As you can see from Figure 1, the other core part of the IIS 6.0 architecture is the Web Administration Service (WAS). As the name implies, the WAS is responsible for configuring HTTP.SYS, and both starting on demand and configuring the worker processes. WAS is also responsible for enforcing the health-detection features incorporated into IIS 6.0, which works in two ways. First, the WAS periodically pings the worker processes to ensure that they are not locked up and still responding (although this can be configured through the Health tab, as shown in Figure 3). Second, WAS maintains a communication channel to each worker process, so it can quickly tell when a worker process abnormally terminates. In both cases, the W3SVC service can start another worker process in place of the "terminally ill" process.
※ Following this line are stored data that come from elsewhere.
(* ===== verification/LedgerOps.v ===== *)
(** * Sequences of ledger operations

    Any sequence of the operations of app/src/ledger.ts, in any order and on
    any arguments, each one returning or throwing, is undone by one rollback. *)

From Stdlib Require Import ZArith Lia.
From S2P Require Import Prelude Bytes Store DriveConfig DriveHeader RobinHood DriveTable Drive DriveTokens.
From S2P Require Import DriveFormat Evm Ledger Journal DriveJournal LedgerJournal.

(** Every operation that changes the ledger's state. *)
Inductive LedgerOp : Type :=
  | OpCreditEther (a : Address) (v : Z)
  | OpDebitEther (a : Address) (v : Z)
  | OpBumpNonceAndCharge (a : Address) (f : Z)
  | OpRegisterToken (a : Address) (md : option TokenMetadata)
  | OpCreditToken (a : Address) (id v : Z)
  | OpDebitToken (a : Address) (id v : Z)
  | OpSetMetadata (id : Z) (md : TokenMetadata)
  | OpRegisterPortal (a : Address) (kind : Z)
  | OpSetFee (f : Z)
  | OpRegisterCrossDomain (cd : CrossDomainConfig)
  | OpNextMessageNonce
  | OpSetMessageStatus (hash : Hex) (s : MessageStatus).

Section LedgerOps.
Context {S : Type} {HS : Store S} {HK : Keccak}.

Definition run_op (op : LedgerOp) : M (Ledger S) unit :=
  match op with
  | OpCreditEther a v => creditEther a v
  | OpDebitEther a v => debitEther a v
  | OpBumpNonceAndCharge a f => bumpNonceAndCharge a f
  | OpRegisterToken a md => ledger_registerToken a md;; mret tt
  | OpCreditToken a id v => creditToken a id v
  | OpDebitToken a id v => debitToken a id v
  | OpSetMetadata id md => setMetadata id md
  | OpRegisterPortal a k => registerPortal a k
  | OpSetFee f => setFee f
  | OpRegisterCrossDomain cd => registerCrossDomain cd
  | OpNextMessageNonce => nextMessageNonce;; mret tt
  | OpSetMessageStatus h s => setMessageStatus h s
  end.
(** One after the other, going on after a throw. *)
Fixpoint run_ops (ops : list LedgerOp) : M (Ledger S) unit :=
  match ops with
  | [] => mret tt
  | op :: ops => try_catch (run_op op) (fun _ => mret tt);; run_ops ops
  end.

Context {HR : StoreReads S} {HW : StoreWrites S} {HG : StoreGuards S} {HKL : KeccakLaws}.

Lemma run_op_tracks c len op : geometry len c -> tracks any_entry c len (run_op op) (fun _ => True).
Proof.
  intros Hg. destruct op; simpl; eauto with track.
  - eapply tracks_bind; [by apply ledger_registerToken_tracks|]. intros. by apply tracks_ret.
  - eapply tracks_bind; [by apply nextMessageNonce_tracks|]. intros. by apply tracks_ret.
Qed.

Lemma run_ops_tracks c len ops : geometry len c -> tracks any_entry c len (run_ops ops) (fun _ => True).
Proof.
  intros Hg. induction ops as [|op ops IH]; simpl; [by apply tracks_ret|].
  eapply (tracks_bind _ _ _ _ _ (fun _ => True)); [|done].
  apply tracks_try; [by apply run_op_tracks|]. intros _. by apply tracks_ret.
Qed.
End LedgerOps.
Definition config_advance (owner configAddress : Address) (ctx : TxContext) : M W AdvanceOutcome :=
  if negb (bytesEqual (tx_sender ctx) owner) then revert "not the owner" else
  match tryDecodeCalldata decodeConfig (tx_data ctx) with
  | None => revert "unknown function"
  | Some (setFee_call f) =>
      on_ledger (setFee f);;
      out_log configAddress (mkLog [FEE_SET_TOPIC] (toHex32 f));;
      accept
  | Some (registerPortal_call kind portal) =>
      if negb (kind =? PORTAL_ETHER) && negb (kind =? PORTAL_ERC20) then revert "unknown portal kind" else
      cd ← asks crossDomain;
      if (kind =? PORTAL_ERC20) && bool_decide (is_Some cd) then
        revert "the standard bridge is registered; escrows are exclusive" else
      let aliased := applyL1ToL2Alias portal in
      on_ledger (registerPortal aliased kind);;
      out_log configAddress (mkLog [PORTAL_REGISTERED_TOPIC]
        (encodeAbiParameters [TUint 8; TAddress; TAddress] [VUint kind; VAddress portal; VAddress aliased]));;
      accept
  | Some (registerMessenger_call l1Messenger l1Bridge) =>
      has ← asks hasErc20Portal;
      if (has : bool) then revert "an ERC-20 portal is registered; escrows are exclusive" else
      on_ledger (registerCrossDomain (mkCrossDomain l1Messenger (applyL1ToL2Alias l1Messenger) l1Bridge));;
      out_log configAddress (mkLog [MESSENGER_REGISTERED_TOPIC]
        (encodeAbiParameters [TAddress; TAddress] [VAddress l1Messenger; VAddress l1Bridge]));;
      accept
  | Some (registerToken_call l1Token _ name symbol decimals) =>
      try_catch
        (r ← on_ledger (ledger_registerToken l1Token (Some (mkMetadata name symbol decimals)));
         out_log configAddress (mkLog [TOKEN_REGISTERED_TOPIC; padHex32 l1Token; padHex32 r.2] (toHex32 r.1));;
         accept)
        (fun e => match e with
                  | AccountsDriveError duplicateToken _ => revert "token already registered"
                  | _ => throw e
                  end)
  | Some (setTokenMetadata_call l1Token name symbol decimals) =>
      token ← on_ledger (tokenByL1Address l1Token);
      match token with
      | None => revert "unknown token"
      | Some t => on_ledger (setMetadata (rf_id t) (mkMetadata name symbol decimals));; accept
      end
  | Some fee_call => revert "fee is not a transaction"
  | Some owner_call => revert "owner is not a transaction"
  end.
Definition config_name (call : ConfigCall) : string :=
  match call with
  | setFee_call _ => "setFee" | registerPortal_call _ _ => "registerPortal"
  | registerMessenger_call _ _ => "registerMessenger" | registerToken_call _ _ _ _ _ => "registerToken"
  | setTokenMetadata_call _ _ _ _ => "setTokenMetadata" | fee_call => "fee" | owner_call => "owner"
  end.
Definition config_view (owner : Address) (call : CallContext) : M W ViewOutcome :=
  match tryDecodeCalldata decodeConfig (call_data call) with
  | None => vrevert "unknown function"
  | Some fee_call => f ← asks (fun l => fee (ram l)); vreturn "fee" [VUint f]
  | Some owner_call => vreturn "owner" [VAddress owner]
  | Some c => vrevert (config_name c +:+ " is not a view")
  end.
Interestingly, because HTTP.SYS queues incoming requests (the number of requests is configurable in the Performance tab) for each application pool, it can continue to accept requests and hold them until the W3SVC service starts up the new worker process. This allows uninterrupted access for the majority of users.
The combination of WAS and the worker processes ensures that no custom or third-party code runs in the same process as the functions internal to IIS. Obviously, this promotes the overall stability and robustness of IIS so that any malicious or buggy code cannot affect the core IIS functionality.